Nach Ansicht des Bamberger Erzbischofs Ludwig Schick sind Werte nie ein fertiges Produkt, sondern sie entstehen im fortschreitenden Prozess. Beim Podium "Brauchen Werte Religion" des Leipziger Katholikentages war er sich mit dem Leipziger Religionssoziologen Gert Pickel einig, dass Werte die Religion nicht zwingend benötigten.

Für Erzbischof Schick ergibt sich das, "weil der Mensch Geschöpf Gottes ist. Mit der Schöpfung sind Werte in ihm grundgelegt." Er finde sie sozusagen natürlicherweise und auch ohne Religion. Die Kirchen sind für Schick und Pickel allerdings dann unbedingt nötig, wenn aus Werten Tugenden und konkrete Handlungen würden. 

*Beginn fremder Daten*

(* ===== verification/CrewSessions.v ===== *)
(** * The lifecycle of crew sessions

    [ts/packages/brain-island/src/service-crew-session-lifecycle.ts]: archiving a session,
    creating one and moving one to another workspace.  Each of the three changes the authored
    configuration, a JSON file, and the canonical session of the core, and takes back what it
    has done when it cannot do the rest.  With it, the reading of the configuration
    ([service-profile-admin-mutations.ts]), the bindings of a profile
    ([service-profile-runtime-mutations.ts]) and their names ([mcp-binding-identity.ts]).

    The configuration is changed in place in the source; [previousRuntimeConfig] is its deep
    copy, so that both are values here.  The core, the file, the validation and the clock are
    calls, [CrewCall]. *)

From stdpp Require Import sets list strings pretty.
From S2P Require Import Prelude JsString Json JsonParse CodexText CodexEvents AsyncCalls.
#[local] Open Scope Z_scope.

(** ** Data *)

Abbreviation record := (list (string * json)).

Record SessionWorkspace := { cwd : string; workspace_revision : Z }.

Record CrewSession := {
  sessionId : string; agentId : string; profileId : string; session_kind : string; session_status : string;
  workspace : option SessionWorkspace;
  maxDurationMs : option string; maxDelegationDepth : option string; maxMessages : option string
}.

Record CrewSessionLifecyclePartialOutcome := {
  outcome_kind : string; outcome_sessionId : string; requestedCwd : string;
  canonicalCwd : option string; canonicalRevision : option Z; authoredCwd : option string;
  primaryError : string; compensationError : option string; reconciliationError : option string
}.

Inductive crew_error :=
| CrewSessionLifecycleError (reasonCode message : string) (retryable : bool) (partialOutcome : option CrewSessionLifecyclePartialOutcome)
| OtherError (message : string).

Definition errorMessage (x : crew_error) : string :=
  match x with CrewSessionLifecycleError _ m _ _ | OtherError m => m end.

Record PlanBinding := { plan_bindingId : string; plan_sessionId : option string }.
Record RuntimePlan := { channelBindings : list PlanBinding; mcpBindings : list PlanBinding }.
Record Validation := { ok : bool; diagnostics : list (string * string); runtimePlan : option RuntimePlan }.

Record SessionWorkspaceUpdateRecord := { current : SessionWorkspace; previous : SessionWorkspace; updated_session : CrewSession }.

Record CreationRequest := {
  expectedProfileRevision : Z; idempotencyKey : string; request_profileId : string; requestedAt : string; workspaceCwd : string
}.
Inductive CreationOutcome := created | replayed | recovered.
Record CreationRecord := {
  creation_outcome : CreationOutcome; profileRevision : Z; requestFingerprint : string; creation_session : CrewSession; templateSessionId : option string
}.

Record ProfileRecord := {
  profile_id : string; lifecycleStatus : string; displayName : option string; summary : option string;
  defaultSessionKind : option string; profile_agentId : option string; ownerId : option string;
  promptSoulMarkdown : option string; promptMemoryMarkdown : option string;
  activeRuntimeSettingsJson : json; sourceAssetRefs : json; derivedRuntimeRefs : list record; importExport : json;
  profile_revision : Z
}.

Dagegen warnte der Berliner Soziologe Professor Hans Joas im überfüllten Podium die Kirchen vor dem Versuch, "Religion und die Kirchen wegen ihrer Nützlichkeit anzupreisen". Joas bekannte sich zur selbstständigen, dynamischen und motivierenden Entwicklung von Werten. "Werte ziehen mich als Mensch an, sie bringen Menschen auf Ideen, es entsteht Gutes und man eifert Vorbildern nach." Aus diesem Grund seien sie für den Fortschritt der Gesellschaft und das Wohl der Menschen wichtig. 

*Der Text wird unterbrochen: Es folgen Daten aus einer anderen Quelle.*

Lemma add_session_entry_spec x l :
  (add_session_entry x l = l ∧ ∃ e, e ∈ l ∧ targets (sessionId x) e) ∨
  (∃ e, add_session_entry x l = l ++ [e] ∧ targets (sessionId x) e) ∧ ∀ e, e ∈ l → ¬ targets (sessionId x) e.
Proof.
  unfold add_session_entry; destruct (existsb _ l) eqn:E; [left; split; [done|]|right; split; [by eexists|]].
  - apply existsb_exists in E as (e & He & Hm); exists e; by apply list_elem_of_In in He; apply bool_decide_eq_true in Hm.
  - intros e He Ht; apply not_true_iff_false in E; apply E, existsb_exists; exists e; split; [by apply list_elem_of_In|by apply bool_decide_eq_true].
Qed.

Lemma entries_with_eq key l v : entries_of key (with_array key l v) = l.
Proof. unfold entries_of, with_array; by rewrite member_set_eq. Qed.

Lemma with_session_added x value added :
  Forall (targets (sessionId x)) added →
  let v := with_array "sessions" (add_session_entry x (entries_of "sessions" value)) value in
  with_session (sessionId x) value (with_array "mcpBindings" (entries_of "mcpBindings" v ++ added) v).
Proof.
  intros Ha; pose proof (add_session_entry_spec x (entries_of "sessions" value)) as H1; cbn zeta; unfold with_session.
  rewrite entries_with_eq, entries_with_ne by done; rewrite entries_with_eq, entries_with_ne by done.
  split; [done|]; split; [by exists added|]; intros k Hk; unfold with_array; rewrite !member_set_ne; [done|set_solver..].
Qed.

Lemma only_reads_restore (between : world → world → Prop) `{!PreOrder between} bindings x :
  only_reads between other_error (restoreProfileMcpBindingsForSession bindings x)
    (λ _ p, ∃ added, p.1 = bindings ++ added ∧ Forall (targets (sessionId x)) added).
Proof.
  eapply (only_reads_bind between); [apply (only_reads_await between _ (λ _ _, True)); by intros w r w' ->|done|]; intros [p|] w _; (split; [done|]).
  - destruct (materialize_added x (profileMcpBindingsFromRegistryRecord p) 0 (existing_targets bindings) bindings [])
      as (added & ids & -> & Ha & _); by exists added.
  - exists []; by rewrite app_nil_r.
Qed.

(** The file is written and applied. *)
Lemma ensures_write_created s x d ids w :
  ensures crew_handles (meanwhile s)
    (assertValidRuntimeConfig d ≫= λ _, await (WriteConfig d) ≫= λ _,
     result ← await (ApplyConfig "crew_session_created" ("Crew session " +:+ sessionId x +:+ " created"));
     (match ids with [] => mret () | _ => await (RefreshMcpTools x ids) end) ≫= λ _, mret result)
    (λ r w', match r with Value _ => authored w' = JObject d | Raise _ => statuses w' !! s = statuses w !! s end) w.
Proof.
  apply ensures_bind; eapply ensures_mono; [|apply (only_reads_assertValid (meanwhile _))]; intros [p|y] w4 [M4 _]; [|apply M4].
  apply ensures_bind, ensures_await; intros w5 M5 r w6 [Hw _]; (apply (transitivity M4) in M5; clear M4); cbn in Hw.
  destruct r as [[]|y]; subst w6; [|apply M5]; apply ensures_bind, ensures_await; intros w6 M6 r w7 [(Ea & Es & _) _].
  assert (statuses w7 !! s = statuses w !! s) as Hst by (rewrite Es, (meanwhile_status _ _ _ M6); apply M5).
  destruct r as [j|y]; [|done]; rewrite (meanwhile_authored _ _ _ M6) in Ea; apply ensures_bind.
  destruct ids as [|id ids]; [done|]; apply ensures_await; intros w8 M8 r w9 [-> _].
  destruct r as [[]|y]; [exact (eq_trans (meanwhile_authored _ _ _ M8) Ea)|by rewrite (meanwhile_status _ _ _ M8)].
Qed.

Lemma ensures_apply_creation s x value l v1 w :
  sessionId x = s → array "sessions" value = Ok (l, v1) →
  ensures crew_handles (meanwhile s) (apply_creation x (with_array "sessions" (add_session_entry x l) v1))
    (λ r w', match r with
             | Value _ => ∃ d, with_session s value d ∧ authored w' = JObject d
             | Raise _ => statuses w' !! s = statuses w !! s
             end) w.
Proof.
  intros <- [-> Ev]%array_ok; rewrite Ev; unfold apply_creation; apply ensures_bind; eapply ensures_mono; [|apply (only_reads_lift (meanwhile (sessionId x)))].
  intros [[mcps v3]|y] w1 [M1 H1]; [|apply M1]; apply array_ok in H1 as [-> Ev3]; cbn beta iota.
  apply ensures_bind; eapply ensures_mono; [|apply (only_reads_restore (meanwhile _))].
  intros [[mcps ids]|y] w2 [M2 H2]; (apply (transitivity M1) in M2; clear M1); [|apply M2]; destruct H2 as (added & Em & Ha); cbn [fst] in Em; cbn beta iota; rewrite Em, Ev3.
  eapply ensures_mono; [|apply (ensures_write_created (sessionId x))].
  intros [j|y] w3 H; [eexists; split; [by apply with_session_added|done]|rewrite H; apply M2].
Qed.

Christine Hohmann-Dennhardt, frühere Bundesverfassungsrichterin und seit Januar 2016 im VW-Konzern für Integrität und Recht verantwortlich, warnte allerdings davor. die steuernde Wirkung von Werten in Gesellschaft und Wirtschaft zu überfrachten. "Man darf Werte nicht von vornherein in den Himmel stellen." Nur wenn sie von Menschen reflektiert und durch konkretes Handeln zu Tugenden würden, schaffe das Vertrauen und ermögliche Fortschritt - auch im wirtschaftlich glaubwürdigen Tun.